Respect local culture
Turkey is another country popular on women’s wish lists. This ruin-rich land is characterised by bright sunshine, crystal clear Mediterranean waters, olive groves and cypress trees. Here you find gracious people, amazing food and fascinating culture. But, when I first ventured out on my own one morning to get breakfast in Istanbul, I felt the men staring at me. I noticed some women were veiled. I was not. I never felt threatened, but I did feel that I was on display for all the local men drinking their morning tea. As such, you’re likely to see many women in full hijab, or at the very least covered discreetly by veils, long shirts, and flowing pants. No one will tell you that you have to follow suit, but if you’re planning a trip, consider these details when you’re packing. Leave the spaghettis at home.

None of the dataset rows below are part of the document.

(* ===== verification/Enrolment.v ===== *)
(** * Enrolment: a one-time-password secret from [gsc-fq -g] to the handshake
    (src/src/main.rs, utils/totp.rs, reverse_proxy/client.rs, server.rs)

    The composition of [main]'s [-g], the Base32 import of Totp and the checks of
    ReverseClient and ReverseServer, over the real HMAC-SHA1 and Base32 of Sha1.
    No code of its own is modelled here. *)

From Stdlib Require Import Ascii String ZArith Lia.
From stdpp Require Import base gmap strings list.
From S2P Require Import Prelude Text NetAddr Errors Config Totp Sha1 ReverseServer ReverseClient Runtime.

(** ** What a user may type *)

Definition equals_signs (k : nat) : string := string_of_list_ascii (replicate k "="%char).

(** The printed secret with spaces anywhere, in any case, with or without its
    padding. *)
Definition as_typed (typed secret : string) : Prop :=
  exists k, (k < 8)%nat /\ ascii_upper (drop_spaces typed) +:+ equals_signs k = secret.

(** The functions of the [ring] and [data_encoding] crates, beside any JSON
    printer and SHA-256. *)
Definition real_env (json : list Protocol.ReverseProxyConfig -> result string string) (sha256 : string -> string) : Env :=
  {| ReverseServer.hmac_sha1 := Sha1.hmac_sha1; to_uppercase := ascii_upper; b32_decode := base32_decode;
     to_json := json; sha256_hex := sha256 |}.

(** ** Import *)

Lemma equals_signs_S k s : s +:+ equals_signs (S k) = (s +:+ "=") +:+ equals_signs k.
Proof. by rewrite str_app_assoc. Qed.

(** [from_base32] puts back the padding. *)
Lemma pad8_fills k fuel s :
  (k <= fuel)%nat -> (k < 8)%nat -> (String.length (s +:+ equals_signs k) mod 8 = 0)%nat ->
  pad8 fuel s = s +:+ equals_signs k.
Proof.
  revert fuel s. induction k as [|k IH]; intros fuel s Hf Hk Hm.
  - change (equals_signs 0) with "" in *. rewrite str_app_nil_r in *. by apply pad8_done.
  - destruct fuel as [|fuel]; [lia|]. cbn [pad8]. rewrite equals_signs_S.
    rewrite (IH fuel) by (rewrite <- ?equals_signs_S; (done || lia)).
    destruct (Nat.eqb_spec (String.length s mod 8) 0) as [Hz|]; [|done]. rewrite str_length_app in Hm.
    assert (String.length (equals_signs (S k)) = S k) as Hl
      by (unfold equals_signs; by rewrite length_string_of_list, length_replicate).
    rewrite Hl, Nat.Div0.add_mod, Hz, Nat.add_0_l, Nat.Div0.mod_mod, Nat.mod_small in Hm by lia. lia.
Qed.

Lemma typed_imports typed rnd :
  as_typed typed (base32_encode rnd) -> from_base32 ascii_upper base32_decode typed = Ok (Totp.new rnd).
Proof.
  intros (k & Hk & He). unfold from_base32.
  rewrite (pad8_fills k); [|lia|done|by rewrite He; apply base32_length].
  by rewrite He, base32_roundtrip.
Qed.

(** ** Both sides of the handshake *)

Lemma typed_totp json sha256 typed rnd :
  as_typed typed (base32_encode rnd) -> totp_of_secret (H := real_env json sha256) typed = Totp.new rnd.
Proof. intros H. unfold totp_of_secret. simpl. by rewrite (typed_imports typed rnd). Qed.

Lemma new_wf rnd : wf_totp (Totp.new rnd).
Proof. unfold wf_totp. simpl. lia. Qed.

(** ** Properties *)

(** C21. The secret that [gsc-fq -g] prints works: however it is typed, with
    spaces, in any case and with or without its padding, both the client and the
    server read it as the one random secret that was drawn, and when it is their
    TOTP secret, the code the client sends is the one of the drawn secret for its
    time, and the server accepts it while their clocks differ by at most one
    step. *)
Theorem printed_secret_enrols json sha256 toml fs_read fs_exists prog rest debug_path debug_paths env_token rnd first :
  exists uri secret,
    main base32_encode toml fs_read fs_exists (prog :: "-g" :: rest) debug_path debug_paths env_token rnd first =
      Val (PrintedSecret uri secret) /\
    uri = generate_otpauth_uri base32_encode (Totp.new rnd) (default "user@gsc-fq" (head rest)) "GSC-FQ" /\
    (forall typed, as_typed typed secret ->
       from_base32 ascii_upper base32_decode typed = Ok (Totp.new rnd) /\
       totp_of_secret (H := real_env json sha256) typed = Totp.new rnd) /\
    forall (c : ReverseProxyClient) (srv : ReverseProxyServer) typed_c typed_s wall_c wall_s,
      ReverseClient.totp_secret c = Some typed_c -> ReverseServer.totp_secret srv = Some typed_s ->
      as_typed typed_c secret -> as_typed typed_s secret ->
      in_u 64 wall_c -> in_u 64 wall_s -> wall_s + 30 < 2 ^ 64 -> Z.abs (wall_c - wall_s) <= 30 ->
      exists code,
        Totp.generate Sha1.hmac_sha1 (Totp.new rnd) wall_c = Val code /\
        totp_code (H := real_env json sha256) c wall_c = Val (Some code) /\
        totp_valid (H := real_env json sha256) srv wall_s (Some code) = Val true.
Proof.
  eexists _, (base32_encode rnd). split; [reflexivity|]. split; [by destruct rest|].
  split; [intros typed Ht; split; [by apply typed_imports|by apply typed_totp]|].
  intros c srv tc ts wc ws Hc Hs Htc Hts Hwc Hws Hm Ha. unfold totp_code, totp_valid. rewrite Hc, Hs.
  rewrite (typed_totp _ _ tc rnd Htc), (typed_totp _ _ ts rnd Hts).
  destruct (generated_code_verifies Sha1.hmac_sha1 (Totp.new rnd) wc ws length_hmac_sha1 (new_wf rnd))
    as (code & Hg & Hv); [done..|].
  exists code. simpl. rewrite Hg. by split_and!.
Qed.

(** ** Witness *)

Definition drawn : list byte := map z_byte [72; 101; 108; 108; 111; 33; 222; 173; 190; 239].

Theorem printed_secret_enrols_witness :
  exists code,
    totp_code (H := real_env (fun _ => Ok "[]") (fun s => s))
      (mkReverseProxyClient (mkSocketAddr (V4 10 0 0 1) 9001) sample_config None (Some "jbsw y3dp ehpk 3pxp")) 1700000025 =
      Val (Some code) /\
    totp_valid (H := real_env (fun _ => Ok "[]") (fun s => s))
      (with_totp_secret (ReverseServer.new None UNSPECIFIED 9001) (Some "JBSWY3DPEHPK3PXP")) 1700000000 (Some code) = Val true.
Proof.
  destruct (printed_secret_enrols (fun _ => Ok "[]") (fun s => s) (fun _ => Ok sample_config) (fun _ => Ok "") (fun _ => true)
    "gsc-fq" [] (fun s => s) (fun _ => "") None drawn (Ok tt)) as (uri & secret & Hm & _ & _ & H).
  vm_compute in Hm. injection Hm as _ <-.
  edestruct H as (code & _ & H1 & H2); [..|exists code; split; [exact H1|exact H2]]; [reflexivity|reflexivity|exists 0%nat|exists 0%nat|unfold in_u; lia|unfold in_u; lia|lia|lia];
    (split; [lia|vm_compute; reflexivity]).
Defined.
(* ===== verification/Secrets.v ===== *)
(** * Generated secrets ([internal/secrets/secrets.go])

    The bytes of [crypto/rand] are an input; a failing [rand.Read] is a panic,
    here the error of the result. *)

From S2P Require Import Prelude GoStrings.

Module Secrets.

Definition alphabet : string :=
  "ABCDEFGHIJKLMNOPQRSTUVWXYZabcdefghijklmnopqrstuvwxyz0123456789".

(** The outcome of [rand.Read(buffer)] for a buffer of [length] bytes. *)
Definition rand_read : Type := nat → result string (list ascii).

(** [alphabet[i]], in range for every index the code computes. *)
Definition alphabet_at (i : Z) : ascii :=
  default "A"%char (String.get (Z.to_nat i) alphabet).

Fixpoint string_of_bytes (bs : list ascii) : string :=
  match bs with [] => "" | b :: bs => String b (string_of_bytes bs) end.

(** [GeneratePassword] *)
Definition GeneratePassword (rand : rand_read) (length : nat) : result string string :=
  let* buffer := rand length in
  Ok (string_of_bytes ((λ b, alphabet_at (byte_val b mod len alphabet)) <$> buffer)).

(** The last four bytes, [trimmed[len(trimmed)-4:]]. *)
Definition last4 (s : string) : string := String.substring (String.length s - 4) 4 s.

(** [RedactSecret] *)
Definition RedactSecret (value : string) : string :=
  let trimmed := TrimSpace value in
  if bool_decide (trimmed = "") then "<vacío>"
  else if (len trimmed <=? 4)%Z then "<redactado>"
  else "<redactado longitud=" +:+ Itoa (len trimmed) +:+ " sufijo=" +:+ last4 trimmed +:+ ">".

Definition newline : string := String (byte_of 10) "".
Definition separator : string := String.concat "" (replicate 60 "-").

(** [LogGeneratedCredential]: the text handed to [log.Printf]. *)
Definition LogGeneratedCredential (context user secretValue : string) : string :=
  newline +:+ separator +:+ newline
  +:+ "Credencial temporal generada para " +:+ context +:+ newline
  +:+ "Usuario: " +:+ user +:+ newline
  +:+ "Secreto: " +:+ RedactSecret secretValue +:+ newline +:+ separator +:+ newline.

Lemma length_string_of_bytes bs : String.length (string_of_bytes bs) = length bs.
Proof. induction bs as [|b bs IH]; [done|]. simpl. by rewrite IH. Qed.

Lemma GeneratePassword_length rand n s :
  (∀ bs, rand n = Ok bs → length bs = n) →
  GeneratePassword rand n = Ok s → String.length s = n.
Proof.
  intros Hr. unfold GeneratePassword. destruct (rand n) as [bs|e] eqn:E; [|done].
  intros [= <-]. rewrite length_string_of_bytes, length_fmap. by apply Hr.
Qed.

(** The log text is a function of the redacted secret only: secrets with the
    same trimmed length and the same last four bytes are logged alike, and a
    secret of at most four bytes is not shown at all. *)
Lemma RedactSecret_noninterference v w :
  len (TrimSpace v) = len (TrimSpace w) →
  (4 < len (TrimSpace v) → last4 (TrimSpace v) = last4 (TrimSpace w))%Z →
  RedactSecret v = RedactSecret w.
Proof.
  intros Hl H4. unfold RedactSecret.
  assert (∀ s : string, s = "" ↔ len s = 0%Z) as He.
  { intros s. unfold len. destruct s; simpl; split; intros; try done; lia. }
  rewrite (bool_decide_ext _ _ (He (TrimSpace v))), (bool_decide_ext _ _ (He (TrimSpace w))).
  rewrite Hl. case_bool_decide; [done|].
  destruct (len (TrimSpace w) <=? 4)%Z eqn:E; [done|]. bool_to_prop.
  by rewrite H4 by lia.
Qed.

End Secrets.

Once bitten, forever smitten
“Tired of all the rescheduling and last minute cancellations, I decided to let the travel bug get the better of me and travel solo. Five years ago I joined an all women group to Egypt,” says Radhika Narayanan, a 32-year-old HR consultant from Bangalore. “This was the first time I had gone on such a trip and I am more than willing to go for more.” Vandana Bahl, who was part of the Egypt tour, echoes the feeling. “I hope to travel to Leh, Ladakh in summer,” says Vandana, a partner in a Mumbai-based consultancy firm.  
Pooja Gupta laughs as she recalls the attention their gang of girls attracted in Egypt. “A large group of women would arouse curiosity anywhere in the world. So when we walked through the market streets and inside shops, or at eateries, men would call out words like India, Amitabh Bachchan or Mehbooba, and invite us to take a look at their merchandise or have tea at their cafe. It was quite amusing,” says Pooja, who is employed at a software firm in Pune. For Nasreen Khan, an IT professional in Bangalore, the Rajasthan trip was unabashed enjoyment. “We played dumb charades, learnt more about each other, posed for photographs, and had a blast,” she says. “There were 20 of us in the age group of 24 to 45, a good mix of like-minded women who were on a roll.”

Ready to hit the road?
The girlie holidays represent a cultural shift. Thirty years ago, women didn’t vacation without their families; a woman who did travel without her husband was asked whether there was something wrong in the marriage. Traditionally, women planned family vacations where they were the ones making sure everyone is happy, safe and entertained. Meanwhile, men went drinking or golfing with the guys, and teenagers started travelling too, with school and youth groups while their parents footed the bill. Now women are clearing saying, “Hey it’s my turn!”

More and more women are thinking about leaving the better half at home and hitting the road with the female gender. When women travel together, they can really let their hair down. It’s fun and stress-free — a bonding experience that all women look forward to. Besides an all-women travel group is the perfect solution for women who want to travel, but do not like the idea of travelling alone. The typical Indian travel industry, for one, is not geared to dealing with women travellers. Women, though, know how to work around problems and I find that safety in numbers is a good maxim. This happily dispenses with the need for a male escort. But whether in India or elsewhere, strolling alone after dark or through lonely streets is inadvisable.